I drive a several-year-old car that came with no bluetooth integration. When we bought it, it mattered, but only a bit. Since then, all of our audio and video have become digital, and we have multiple bluetooth-capable mobiles with us on a regular basis. Bluetooth has come to matter much more.

Unfortunately, the design of our dashboard, like many cars in the last ten years, makes replacing the radio extremely complicated. Rather than the standard single-DIN interface, it looks something like the following photo (not of my actual car). The radio is right above the gearshift.

grandis-radio

Notice how the radio has a very strange faceplate style.

A few years ago, I even bought a nice JVC after-market head unit to install, only to discover that I simply could not get it in. So I put my nice JVC in storage, went to my fallback and looked for aftermarket bluetooth adapters that could stream audio through the car's speakers for phone calls and audio. Unfortunately, pickings are extremely slim. I ended up buying a Parrot mki9100 with a standard ISO wiring adapter, and a proper harness to connect it to my car's wiring.

Over time, I have explored the car audio market, as the lack of aftermarket has always seemed interesting to me. Apparently, there are very few manufacturers of "integrated Bluetooth adapters" that allow one to play music and do phone calls through the car's audio infrastructure. Initially, as Bluetooth became widely available on phones but auto manufacturer radios were slow to adapt, a number came to market. But over time, the costs of the units plus installation came close to the cost of just buying a better-than-original aftermarket audio unit from the likes of JVC/Kenwood, Pioneer or higher end Alpine. So most consumers either left it as is, or bought aftermarket car audio systems, rather than integrated Bluetooth adapters.
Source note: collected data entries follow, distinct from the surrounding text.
(** *** FUNCTION *)

Definition adoptLimitsFrom (parent s : VMState) : VMState :=
  set_depth (callDepth parent) (set_count (instructionCount parent) s).
Definition flushLimitsTo (s parent : VMState) : VMState :=
  set_depth (Z.max (callDepth parent) (callDepth s)) (set_count (instructionCount s) parent).

(** A body that ends in LET has its expression evaluated once more. *)
Definition function_body (ast : list ASTNode) : K Value :=
  catch_return
    (_ ← ex ast;
     match last ast with Some (LetNode _ value) => ev value | _ => mret (VNum ZERO) end)
    mret.

Definition run_function (scriptlet : string) (args : list Value) : K Value := λ s,
  let names := map arg_name (seq 0 (length args)) in
  match parseScript (name_arguments (String.length scriptlet) scriptlet) names with
  | Err (Raise e) => (Err (Throw e), s)
  | Err OutOfFuel => (Err NoFuel, s)
  | Ok ast =>
      let sub := adoptLimitsFrom s (new_vm (witness s) (txCtx s)) in
      match (_ ← pushCallFrame; _ ← set_arguments names args; mmodify (set_funcs (funcs s))) sub with
      | (Err e, _) => (Err e, s)
      | (Ok _, sub) =>
          let '(r, sub) := finally (function_body ast) popCallFrame sub in
          let s := set_ctx (txCtx sub) (flushLimitsTo sub s) in
          (r, set_trace (trace s ++ indent "  [FUNCTION] " (trace sub)) s)
      end
  end.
Finally, car manufacturers, slow to respond but responding eventually, began to integrate Bluetooth and even multimedia capabilities into their manufacturer original units. As the gap between original units and aftermarket units shrank, and Bluetooth became integrated on all of them, the market for integrated adapters became almost unsustainably small.

In response, the number of providers has almost disappeared. Only Parrot remains in business. Motorola, Sony, many others created integrated adapters, and then let them wither on the vine.

A niche market filling in a need can be a good market... but only for a few years. It is great to use as a springboard into adjacent markets - in our example, becoming a primary manufacturer of Bluetooth components for aftermarket manufacturers or even OEM supplier of multimedia components to car manufacturers - but the transition must be quick, or one will be squeezed on both ends.